--- START ---

(** Each iteration draws one identifier and then performs one put. *)
Lemma save_memories_trace ns pairs (w : W) :
  let t := trace_of (run h (save_memories ns pairs) w) in
  length (omap uuid_of t) = length pairs /\
  t = mjoin (iteration ns <$> zip pairs (omap uuid_of t)).
Proof.
  revert w. induction pairs as [|[r rmeta] rest IH]; intros w; [done|].
  cbn zeta.
  set (a1 := handle h uuid4 w).
  set (c2 := store_put ns (default a1.1 (rmeta !! "json_doc_id")) (model_dump r)).
  set (a2 := handle h c2 a1.2).
  change (trace_of (run h (save_memories ns ((r, rmeta) :: rest)) w))
    with (Ev uuid4 a1.1 :: Ev c2 a2.1 :: trace_of (run h (save_memories ns rest) a2.2)).
  destruct (IH a2.2) as [Hlen Htr].
  set (t := trace_of (run h (save_memories ns rest) a2.2)) in *.
  change (omap uuid_of (Ev uuid4 a1.1 :: Ev c2 a2.1 :: t))
    with (a1.1 :: omap uuid_of t).
  split; [cbn; by rewrite Hlen|].
  change (Ev uuid4 a1.1 :: Ev c2 a2.1 :: t =
          (iteration ns (r, rmeta, a1.1) ++
           mjoin (iteration ns <$> zip rest (omap uuid_of t)))%list).
  rewrite <- Htr. clearbody t a2. destruct a2 as [[] w2].
  unfold iteration, c2, model_dump. cbn.
  by destruct (rmeta !! "json_doc_id").
Qed.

--- END ---

■ To do ■
All lines above between those holding "change (omap uuid_of" and "rewrite <- Htr.", inclusive, must be set down unchanged, and no other line may be included.

■ Output of the task ■
  change (omap uuid_of (Ev uuid4 a1.1 :: Ev c2 a2.1 :: t))
    with (a1.1 :: omap uuid_of t).
  split; [cbn; by rewrite Hlen|].
  change (Ev uuid4 a1.1 :: Ev c2 a2.1 :: t =
          (iteration ns (r, rmeta, a1.1) ++
           mjoin (iteration ns <$> zip rest (omap uuid_of t)))%list).
  rewrite <- Htr. clearbody t a2. destruct a2 as [[] w2].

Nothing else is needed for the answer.